▶ _Task description_:
When you reach the line with "intros Hst. remember" in the listing below, transcribe it and each line after it up to and including the line with "[Hlen Hf]. split.", exactly and with nothing else.

▶ _Records to process_:

# # #

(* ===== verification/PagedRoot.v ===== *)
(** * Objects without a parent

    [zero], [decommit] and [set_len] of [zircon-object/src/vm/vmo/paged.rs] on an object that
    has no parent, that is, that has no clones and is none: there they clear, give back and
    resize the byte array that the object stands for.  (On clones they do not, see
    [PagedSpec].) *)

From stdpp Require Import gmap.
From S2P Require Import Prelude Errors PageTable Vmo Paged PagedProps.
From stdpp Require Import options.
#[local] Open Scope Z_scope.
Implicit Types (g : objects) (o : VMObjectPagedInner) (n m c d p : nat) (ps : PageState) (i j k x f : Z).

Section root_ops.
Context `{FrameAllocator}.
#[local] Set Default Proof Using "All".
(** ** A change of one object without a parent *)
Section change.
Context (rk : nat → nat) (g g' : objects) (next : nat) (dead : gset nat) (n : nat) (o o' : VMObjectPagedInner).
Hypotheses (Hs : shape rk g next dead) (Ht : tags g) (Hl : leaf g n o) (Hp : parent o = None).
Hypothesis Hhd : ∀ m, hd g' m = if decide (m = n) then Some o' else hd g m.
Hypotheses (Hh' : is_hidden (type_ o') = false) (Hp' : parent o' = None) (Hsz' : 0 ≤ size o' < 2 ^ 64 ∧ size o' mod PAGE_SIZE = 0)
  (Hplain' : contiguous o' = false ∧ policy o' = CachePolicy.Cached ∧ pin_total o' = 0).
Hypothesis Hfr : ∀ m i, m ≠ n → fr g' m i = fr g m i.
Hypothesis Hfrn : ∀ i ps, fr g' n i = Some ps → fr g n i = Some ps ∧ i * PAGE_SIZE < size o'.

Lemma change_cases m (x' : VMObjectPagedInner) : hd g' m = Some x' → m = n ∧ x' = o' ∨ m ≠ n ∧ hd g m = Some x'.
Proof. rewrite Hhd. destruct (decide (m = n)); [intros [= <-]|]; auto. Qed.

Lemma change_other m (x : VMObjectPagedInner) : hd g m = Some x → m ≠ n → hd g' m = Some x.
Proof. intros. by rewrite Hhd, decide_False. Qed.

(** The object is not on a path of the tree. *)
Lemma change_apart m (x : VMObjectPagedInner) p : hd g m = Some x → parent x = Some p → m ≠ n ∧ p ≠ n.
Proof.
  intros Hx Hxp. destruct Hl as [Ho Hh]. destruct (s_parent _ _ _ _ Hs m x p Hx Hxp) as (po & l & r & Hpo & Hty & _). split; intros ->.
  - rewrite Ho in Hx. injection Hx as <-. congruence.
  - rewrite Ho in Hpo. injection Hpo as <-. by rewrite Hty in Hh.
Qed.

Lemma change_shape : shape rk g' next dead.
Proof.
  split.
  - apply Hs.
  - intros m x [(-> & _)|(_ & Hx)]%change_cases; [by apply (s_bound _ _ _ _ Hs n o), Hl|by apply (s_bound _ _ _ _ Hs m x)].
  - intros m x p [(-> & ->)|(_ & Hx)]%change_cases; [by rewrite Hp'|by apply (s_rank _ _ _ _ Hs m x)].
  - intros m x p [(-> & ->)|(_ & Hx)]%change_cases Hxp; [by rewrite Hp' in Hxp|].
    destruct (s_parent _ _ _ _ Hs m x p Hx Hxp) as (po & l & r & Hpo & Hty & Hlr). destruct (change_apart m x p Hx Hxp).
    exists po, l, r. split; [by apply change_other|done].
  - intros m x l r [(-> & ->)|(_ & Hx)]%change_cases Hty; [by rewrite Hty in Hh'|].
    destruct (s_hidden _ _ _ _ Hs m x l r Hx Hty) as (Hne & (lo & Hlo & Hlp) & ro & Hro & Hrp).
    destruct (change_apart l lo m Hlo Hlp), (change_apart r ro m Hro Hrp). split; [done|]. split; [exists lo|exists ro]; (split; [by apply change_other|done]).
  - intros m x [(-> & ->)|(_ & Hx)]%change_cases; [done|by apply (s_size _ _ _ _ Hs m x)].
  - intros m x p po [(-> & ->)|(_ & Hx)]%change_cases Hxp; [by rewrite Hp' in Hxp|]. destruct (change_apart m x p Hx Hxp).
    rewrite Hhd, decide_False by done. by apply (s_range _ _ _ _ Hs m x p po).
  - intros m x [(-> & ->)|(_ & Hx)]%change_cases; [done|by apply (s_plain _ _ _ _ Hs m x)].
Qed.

# # #

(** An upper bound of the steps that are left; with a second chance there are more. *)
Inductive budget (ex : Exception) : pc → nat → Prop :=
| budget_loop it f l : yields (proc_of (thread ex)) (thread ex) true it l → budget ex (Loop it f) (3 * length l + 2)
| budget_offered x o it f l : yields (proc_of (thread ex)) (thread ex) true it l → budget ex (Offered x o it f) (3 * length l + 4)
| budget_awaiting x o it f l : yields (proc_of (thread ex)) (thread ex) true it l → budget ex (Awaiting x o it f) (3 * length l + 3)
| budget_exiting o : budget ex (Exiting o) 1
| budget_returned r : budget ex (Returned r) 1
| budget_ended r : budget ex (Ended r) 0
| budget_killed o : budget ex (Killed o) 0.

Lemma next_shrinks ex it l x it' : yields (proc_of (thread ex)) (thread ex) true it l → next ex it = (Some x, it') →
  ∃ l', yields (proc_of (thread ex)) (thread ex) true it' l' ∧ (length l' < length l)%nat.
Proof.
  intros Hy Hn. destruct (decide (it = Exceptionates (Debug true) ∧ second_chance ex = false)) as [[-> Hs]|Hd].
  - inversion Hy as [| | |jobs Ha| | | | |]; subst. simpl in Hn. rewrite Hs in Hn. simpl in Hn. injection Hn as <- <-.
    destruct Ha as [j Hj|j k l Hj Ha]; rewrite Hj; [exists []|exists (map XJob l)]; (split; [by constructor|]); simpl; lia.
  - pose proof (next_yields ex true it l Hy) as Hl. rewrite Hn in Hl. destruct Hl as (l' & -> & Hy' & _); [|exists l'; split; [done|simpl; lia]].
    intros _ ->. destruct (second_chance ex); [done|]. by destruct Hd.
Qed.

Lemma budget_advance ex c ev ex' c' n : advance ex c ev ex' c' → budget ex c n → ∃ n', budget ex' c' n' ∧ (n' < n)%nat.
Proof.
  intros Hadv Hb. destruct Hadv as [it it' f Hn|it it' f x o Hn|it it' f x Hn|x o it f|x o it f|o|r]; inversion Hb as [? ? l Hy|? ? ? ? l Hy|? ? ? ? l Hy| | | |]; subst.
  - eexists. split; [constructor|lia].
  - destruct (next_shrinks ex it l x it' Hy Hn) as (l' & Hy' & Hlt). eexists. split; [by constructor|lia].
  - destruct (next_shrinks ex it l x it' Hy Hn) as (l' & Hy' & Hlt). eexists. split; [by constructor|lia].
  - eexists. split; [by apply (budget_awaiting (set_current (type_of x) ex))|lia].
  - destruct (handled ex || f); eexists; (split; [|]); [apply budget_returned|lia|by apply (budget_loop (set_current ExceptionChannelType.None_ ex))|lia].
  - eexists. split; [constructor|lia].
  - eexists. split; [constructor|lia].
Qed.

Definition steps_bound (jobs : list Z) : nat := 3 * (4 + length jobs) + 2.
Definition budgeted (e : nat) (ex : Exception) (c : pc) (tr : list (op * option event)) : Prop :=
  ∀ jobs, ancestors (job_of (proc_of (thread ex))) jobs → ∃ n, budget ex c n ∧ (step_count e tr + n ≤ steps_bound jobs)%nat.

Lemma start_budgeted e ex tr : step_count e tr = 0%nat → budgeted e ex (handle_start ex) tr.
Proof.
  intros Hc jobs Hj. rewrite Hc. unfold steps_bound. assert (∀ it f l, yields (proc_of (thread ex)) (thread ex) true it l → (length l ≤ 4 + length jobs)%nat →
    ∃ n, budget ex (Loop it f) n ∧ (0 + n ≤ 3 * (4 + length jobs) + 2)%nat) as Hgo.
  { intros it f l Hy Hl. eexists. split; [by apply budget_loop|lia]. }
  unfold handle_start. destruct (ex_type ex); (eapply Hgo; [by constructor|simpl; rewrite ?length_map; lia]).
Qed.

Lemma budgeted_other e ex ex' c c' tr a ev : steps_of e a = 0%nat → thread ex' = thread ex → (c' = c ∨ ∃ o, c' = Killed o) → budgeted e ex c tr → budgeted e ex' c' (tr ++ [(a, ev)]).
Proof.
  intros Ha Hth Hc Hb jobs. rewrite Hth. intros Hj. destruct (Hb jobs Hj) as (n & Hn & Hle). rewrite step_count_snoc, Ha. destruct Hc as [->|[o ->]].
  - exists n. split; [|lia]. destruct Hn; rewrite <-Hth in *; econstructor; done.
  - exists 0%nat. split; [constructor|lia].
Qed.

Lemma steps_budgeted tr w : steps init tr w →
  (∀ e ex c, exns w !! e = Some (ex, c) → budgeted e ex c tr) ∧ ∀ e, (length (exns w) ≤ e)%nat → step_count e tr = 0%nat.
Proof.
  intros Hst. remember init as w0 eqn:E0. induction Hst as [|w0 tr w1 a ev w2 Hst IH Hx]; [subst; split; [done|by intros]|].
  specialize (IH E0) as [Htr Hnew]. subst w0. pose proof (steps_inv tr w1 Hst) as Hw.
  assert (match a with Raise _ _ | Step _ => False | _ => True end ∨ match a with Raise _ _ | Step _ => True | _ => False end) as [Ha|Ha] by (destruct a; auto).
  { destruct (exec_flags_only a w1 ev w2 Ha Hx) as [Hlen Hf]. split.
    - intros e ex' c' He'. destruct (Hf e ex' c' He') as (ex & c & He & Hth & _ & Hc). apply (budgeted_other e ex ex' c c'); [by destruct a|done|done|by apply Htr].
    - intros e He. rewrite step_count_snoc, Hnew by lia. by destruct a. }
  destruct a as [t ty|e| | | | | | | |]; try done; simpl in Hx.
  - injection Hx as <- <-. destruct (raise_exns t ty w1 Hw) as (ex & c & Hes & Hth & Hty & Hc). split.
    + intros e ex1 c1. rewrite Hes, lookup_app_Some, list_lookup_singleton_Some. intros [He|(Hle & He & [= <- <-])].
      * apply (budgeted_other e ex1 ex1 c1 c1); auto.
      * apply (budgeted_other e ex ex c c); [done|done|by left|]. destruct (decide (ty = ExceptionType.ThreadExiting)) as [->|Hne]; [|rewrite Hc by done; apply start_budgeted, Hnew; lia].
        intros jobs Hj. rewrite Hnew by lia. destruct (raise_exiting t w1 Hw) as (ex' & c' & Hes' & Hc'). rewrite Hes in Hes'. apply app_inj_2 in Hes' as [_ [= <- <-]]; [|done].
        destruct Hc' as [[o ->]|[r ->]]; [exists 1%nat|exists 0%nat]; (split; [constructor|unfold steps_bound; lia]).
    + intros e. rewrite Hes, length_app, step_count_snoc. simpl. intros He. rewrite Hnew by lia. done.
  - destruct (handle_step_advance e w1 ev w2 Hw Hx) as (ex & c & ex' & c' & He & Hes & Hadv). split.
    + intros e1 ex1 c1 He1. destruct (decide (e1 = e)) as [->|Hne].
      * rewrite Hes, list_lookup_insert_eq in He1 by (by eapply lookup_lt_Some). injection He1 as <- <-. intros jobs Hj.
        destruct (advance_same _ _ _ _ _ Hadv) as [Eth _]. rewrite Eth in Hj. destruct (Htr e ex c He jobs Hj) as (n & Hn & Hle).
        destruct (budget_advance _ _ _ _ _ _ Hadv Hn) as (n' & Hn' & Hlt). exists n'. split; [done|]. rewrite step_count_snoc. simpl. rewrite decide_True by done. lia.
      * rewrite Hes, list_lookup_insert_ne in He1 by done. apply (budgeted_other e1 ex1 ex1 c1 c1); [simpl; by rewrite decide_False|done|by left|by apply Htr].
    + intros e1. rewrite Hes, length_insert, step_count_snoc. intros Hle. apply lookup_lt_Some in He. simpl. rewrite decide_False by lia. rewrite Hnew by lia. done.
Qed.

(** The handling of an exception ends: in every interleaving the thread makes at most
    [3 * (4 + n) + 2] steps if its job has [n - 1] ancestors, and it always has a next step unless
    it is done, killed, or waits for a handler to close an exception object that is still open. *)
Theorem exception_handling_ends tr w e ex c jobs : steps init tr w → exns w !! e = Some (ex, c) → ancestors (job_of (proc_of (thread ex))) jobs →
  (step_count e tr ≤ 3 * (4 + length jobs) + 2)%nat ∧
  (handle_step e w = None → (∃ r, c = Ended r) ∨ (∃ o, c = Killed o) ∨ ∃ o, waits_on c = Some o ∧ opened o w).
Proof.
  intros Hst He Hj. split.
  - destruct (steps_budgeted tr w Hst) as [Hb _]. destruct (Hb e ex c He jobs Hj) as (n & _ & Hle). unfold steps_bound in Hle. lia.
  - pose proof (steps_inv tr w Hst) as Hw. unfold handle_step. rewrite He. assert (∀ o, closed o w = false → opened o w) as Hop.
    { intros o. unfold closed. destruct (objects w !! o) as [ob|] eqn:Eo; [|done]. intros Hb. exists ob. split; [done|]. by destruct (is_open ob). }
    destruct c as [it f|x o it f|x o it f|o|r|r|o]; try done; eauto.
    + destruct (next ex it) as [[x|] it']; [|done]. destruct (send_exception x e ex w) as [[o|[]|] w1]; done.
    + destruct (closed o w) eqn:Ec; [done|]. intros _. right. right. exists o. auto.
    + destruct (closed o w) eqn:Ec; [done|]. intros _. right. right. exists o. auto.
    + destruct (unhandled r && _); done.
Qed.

# # #

▶ _Solution to this problem_:
  intros Hst. remember init as w0 eqn:E0. induction Hst as [|w0 tr w1 a ev w2 Hst IH Hx]; [subst; split; [done|by intros]|].
  specialize (IH E0) as [Htr Hnew]. subst w0. pose proof (steps_inv tr w1 Hst) as Hw.
  assert (match a with Raise _ _ | Step _ => False | _ => True end ∨ match a with Raise _ _ | Step _ => True | _ => False end) as [Ha|Ha] by (destruct a; auto).
  { destruct (exec_flags_only a w1 ev w2 Ha Hx) as [Hlen Hf]. split.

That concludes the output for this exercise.